▶ [EXERCISE GOAL] Repeat exactly the lines from the one containing "unfold SC_get_block_view, SC_get_block_hash." through the last line of the records below, both included, and nothing else.

(Beginning of SUPPLIED ENTRIES)

Lemma accumulate_loop_Ok a view pv ph cs s s' :
  overflow_checks = true \/ (acc_valid s + N.of_nat (length cs) < 2 ^ 64)%N ->
  accumulate_loop a view pv ph cs s = Val (Ok s') ->
  exists used rest, cs = used ++ rest /\ (rest = [] \/ (used <> [] /\ da_quorum a <= acc_valid s')%N)
    /\ loop_result a view pv ph s s' used.
Proof.
  revert s. induction cs as [|c cs IH]; intros s Hlen Hl; cbn [accumulate_loop] in Hl.
  { injection Hl as <-. exists [], []. split; [done|]. split; [by left|]. unfold loop_result. simpl.
    split; [done|]. split; [constructor|]. split; [by intros c ?%not_elem_of_nil|]. split; [lia|].
    split; [done|]. intros ->. by left. }
  destruct (IdSet_contains _ _) eqn:Hseen; [done|].
  destruct (N.ltb_spec pv (SC_get_prepared_block_view c)) as [|Hpv]; [done|].
  set (s1 := if bool_decide _ then s else _) in Hl.
  assert (acc_seen s1 = acc_seen s /\ acc_valid s1 = acc_valid s) as [Hs1 Hv1] by (unfold s1; by destruct (bool_decide (cm_phase _ = _))).
  destruct (N.eqb_spec view (cm_view (sc_commitment c))) as [Hview|]; [|done]. simpl in Hl.
  destruct (acc_is_prepare s1 && negb (acc_block_view s1 =? SC_get_block_view c)%N) eqn:Hbv; [done|].
  destruct (acc_is_prepare s1 && negb (bool_decide (acc_block_hash s1 = SC_get_block_hash c))) eqn:Hbh; [done|].
  destruct (DamAutomata_verify_usig a c) as [[]|] eqn:Hver; [|done..].
  apply verify_usig_Ok in Hver as [Husig Hver].
  apply outcome_bind_inv in Hl as (valid & Hadd & Hl).
  assert (valid = acc_valid s1 + 1)%N as ->.
  { destruct Hlen as [Hc|Hlen]; [by apply u64_add_inv|]. simpl in Hlen.
    rewrite u64_add_Val in Hadd by (rewrite Hv1; lia). by injection Hadd. }
  set (s2 := mkAcc _ _ _ _ _) in Hl.
  assert (loop_result a view pv ph s s2 [c]) as Hone.
  { unfold loop_result. simpl. split; [by repeat constructor|]. split; [apply NoDup_singleton|].
    split; [by intros ? ->%list_elem_of_singleton|]. split; [lia|]. split.
    - intros Hp. rewrite Hp in Hbv, Hbh. simpl in Hbv, Hbh.
      apply negb_false_iff, N.eqb_eq in Hbv. apply negb_false_iff, bool_decide_eq_true in Hbh.
      unfold s1 in Hp, Hbv, Hbh |- *. destruct (bool_decide (cm_phase _ = _)) eqn:Hph; [|done].
      split_and!; try done. repeat constructor; [exact Hph|congruence..].
    - intros Hp. unfold s1 in Hp |- *. destruct (bool_decide (cm_phase _ = _)) eqn:Hph; [by left|].
      right. split; [|done]. apply Exists_exists. exists c. split; [set_solver|]. exact Hph. }
  destruct (N.leb_spec (da_quorum a) (acc_valid s1 + 1)) as [Hq|Hq].
  - injection Hl as <-. exists [c], cs. split; [done|]. split; [by right|done].
  - apply IH in Hl as (used & rest & -> & Hrest & Hres); [|simpl in Hlen |- *; rewrite Hv1; destruct Hlen; [by left|right; lia]].
    exists (c :: used), rest. split; [done|]. split; [naive_solver|].
    destruct Hone as (Hf & _ & _ & Hval & Hpre & Hnew). destruct Hres as (Hf' & Hnd & Hsn & Hval' & Hpre' & Hnew').
    unfold loop_result. split; [by apply Forall_cons; inversion Hf|]. split.
    { apply NoDup_cons. split; [|done]. intros (x & Hx & Hin)%list_elem_of_fmap.
      specialize (Hsn x Hin). simpl in Hsn. rewrite seen_insert, <-Hx in Hsn. by rewrite bool_decide_eq_true_2 in Hsn. }
    split.
    { intros x [->|Hx]%elem_of_cons; [done|]. specialize (Hsn x Hx). simpl in Hsn.
      rewrite seen_insert in Hsn. apply orb_false_iff in Hsn as [_ Hsn]. by rewrite <-Hs1. }
    split; [change (length [c]) with 1 in Hval; cbn [length]; lia|]. split.
    + intros Hp. destruct (Hpre' Hp) as (Hp2 & Hv2 & Hh2 & Hall). destruct (Hpre Hp2) as (Hp1 & Hv3 & Hh3 & Hall1).
      split_and!; [done|congruence..|]. apply Forall_cons. split; [by inversion Hall1|].
      eapply Forall_impl; [exact Hall|]. intros x (? & ? & ?). split_and!; congruence.
    + intros Hp. destruct (Hnew' Hp) as [(Hp2 & Hv2 & Hh2)|(He & Hv2 & Hh2)].
      * destruct (Hnew Hp2) as [(? & ? & ?)|(He & ? & ?)]; [left|right]; split_and!; try congruence.
        apply Exists_exists in He as (x & ->%list_elem_of_singleton & Hx). by constructor.
      * right. split; [by constructor|done].
Qed.

(** The commitment [create_commitment] signs. *)
Lemma create_commitment_Ok a view bv bh t ip c :
  DamAutomata_create_commitment a view bv bh t ip = Ok c ->
  SC_get_creator c = da_me a /\ SC_get_view c = view /\ cm_type (sc_commitment c) = t
  /\ SC_is_prepare c = ip /\ SC_get_prepared_block_view c = da_last_prepared_block_view a
  /\ SC_get_prepared_block_hash c = da_last_prepared_block_hash a
  /\ cm_block_view (sc_commitment c) = bv /\ cm_block_hash (sc_commitment c) = bh
  /\ dt_sign (da_enclave a) (SC_hash_value c) = Ok (sc_signature c).
Proof.
  unfold DamAutomata_create_commitment. destruct (dt_sign _ _) as [sig|] eqn:Hsig; [|done].
  intros [= <-]. by destruct ip.
Qed.

(** What backs an accumulator [c] that [accumulate] returns. *)
Definition accumulates a cs c : Prop :=
  exists used rest, cs = rest ++ used /\ used <> [] /\ (da_quorum a <= N.of_nat (length used))%N
    /\ NoDup (SC_get_creator <$> used)
    /\ Forall (usig_valid a (da_view a - 1) (from_option SC_get_prepared_block_view 0%N (list.last cs))) used
    /\ ((SC_is_prepare c = true /\ SC_get_block_view c = (da_view a - 1)%N
         /\ Forall (fun x => SC_is_prepare x = true /\ SC_get_block_view x = SC_get_block_view c
                             /\ SC_get_block_hash x = SC_get_block_hash c) used)
        \/ (SC_is_prepare c = false /\ Exists (fun x => SC_is_prepare x = false) used
            /\ from_option SC_get_prepared_block_view 0%N (list.last cs) = SC_get_block_view c
            /\ SC_get_prepared_block_hash <$> list.last cs = Some (SC_get_block_hash c))).

Lemma DamAutomata_accumulate_Ok a cs c a' :
  overflow_checks = true \/ (N.of_nat (length cs) < 2 ^ 64)%N ->
  DamAutomata_accumulate (B := B) a cs = Val (Ok c, a') ->
  a' = a /\ (0 < da_view a)%N /\ SC_is_accumulator c = true /\ SC_get_creator c = da_me a
  /\ SC_get_view c = (da_view a - 1)%N /\ SC_get_prepared_block_view c = da_last_prepared_block_view a
  /\ accumulates a cs c.
Proof.
  intros Hlen Ha. unfold DamAutomata_accumulate in Ha. apply outcome_bind_inv in Ha as (view & Hview & Ha).
  assert (view = da_view a - 1 /\ 0 < da_view a)%N as [-> Hpos].
  { unfold View_get_predecessor in Hview. destruct (N.eqb_spec (da_view a) 0); [done|]. simpl in Hview.
    injection Hview as <-. lia. }
  destruct (list.last cs) as [l|] eqn:Hlast; [|done].
  apply outcome_bind_inv in Ha as ([s|e] & Hloop & Ha); [|done].
  destruct (N.leb_spec (da_quorum a) (acc_valid s)) as [Hq|]; [|done].
  destruct (acc_is_prepare s && _) eqn:Hvw; [done|]. injection Ha as Hc <-.
  apply accumulate_loop_Ok in Hloop as (used & rest & Hcs & Hrest & Hres);
    [|by simpl; rewrite length_reverse].
  destruct Hres as (Hf & Hnd & _ & Hval & Hpre & Hnew). simpl in Hval, Hpre, Hnew.
  assert (cs = reverse rest ++ reverse used) as ->
    by (by rewrite <-reverse_app, <-Hcs, reverse_involutive).
  apply create_commitment_Ok in Hc as (Hcr & Hcv & Hct & Hip & Hcp & _ & Hbv & Hbh & _).
  assert (SC_get_block_view c = acc_block_view s /\ SC_get_block_hash c = acc_block_hash s) as [Hgv Hgh].
  { unfold SC_get_block_view, SC_get_block_hash. by rewrite Hct. }
  split; [done|]. split; [done|]. split; [by unfold SC_is_accumulator, Commitment_is_accumulator; rewrite Hct|].
  split_and!; [done..|].
  assert (used <> []) as Hne.
  { intros ->. destruct Hrest as [->|[? _]]; [|done]. by rewrite !reverse_nil in Hlast. }
  exists (reverse used), (reverse rest). rewrite length_reverse, fmap_reverse, Hlast. simpl.
  split; [done|]. split; [by intros Hr; apply Hne; rewrite <-(reverse_involutive used), Hr|]. split; [lia|].
  split; [by rewrite reverse_Permutation|]. split; [by apply Forall_reverse|].
  rewrite Hip. destruct (acc_is_prepare s) eqn:Hp.
  - left. destruct (Hpre eq_refl) as (_ & Hv & Hh & Hall). simpl in Hvw.
    apply negb_false_iff, N.eqb_eq in Hvw. split; [done|]. split; [congruence|]. apply Forall_reverse.
    eapply Forall_impl; [exact Hall|]. intros x (? & ? & ?). split_and!; congruence.
  - right. destruct (Hnew eq_refl) as [[? _]|(He & Hv & Hh)]; [done|]. split; [done|]. split.
    + apply Exists_exists in He as (x & Hx & Hxp). apply Exists_exists. exists x. by rewrite elem_of_reverse.
    + split; congruence.
Qed.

(End of SUPPLIED ENTRIES)

▶ [TASK RESULT]
  { unfold SC_get_block_view, SC_get_block_hash. by rewrite Hct. }
  split; [done|]. split; [done|]. split; [by unfold SC_is_accumulator, Commitment_is_accumulator; rewrite Hct|].
  split_and!; [done..|].
  assert (used <> []) as Hne.
  { intros ->. destruct Hrest as [->|[? _]]; [|done]. by rewrite !reverse_nil in Hlast. }
  exists (reverse used), (reverse rest). rewrite length_reverse, fmap_reverse, Hlast. simpl.
  split; [done|]. split; [by intros Hr; apply Hne; rewrite <-(reverse_involutive used), Hr|]. split; [lia|].
  split; [by rewrite reverse_Permutation|]. split; [by apply Forall_reverse|].
  rewrite Hip. destruct (acc_is_prepare s) eqn:Hp.
  - left. destruct (Hpre eq_refl) as (_ & Hv & Hh & Hall). simpl in Hvw.
    apply negb_false_iff, N.eqb_eq in Hvw. split; [done|]. split; [congruence|]. apply Forall_reverse.
    eapply Forall_impl; [exact Hall|]. intros x (? & ? & ?). split_and!; congruence.
  - right. destruct (Hnew eq_refl) as [[? _]|(He & Hv & Hh)]; [done|]. split; [done|]. split.
    + apply Exists_exists in He as (x & Hx & Hxp). apply Exists_exists. exists x. by rewrite elem_of_reverse.
    + split; congruence.
Qed.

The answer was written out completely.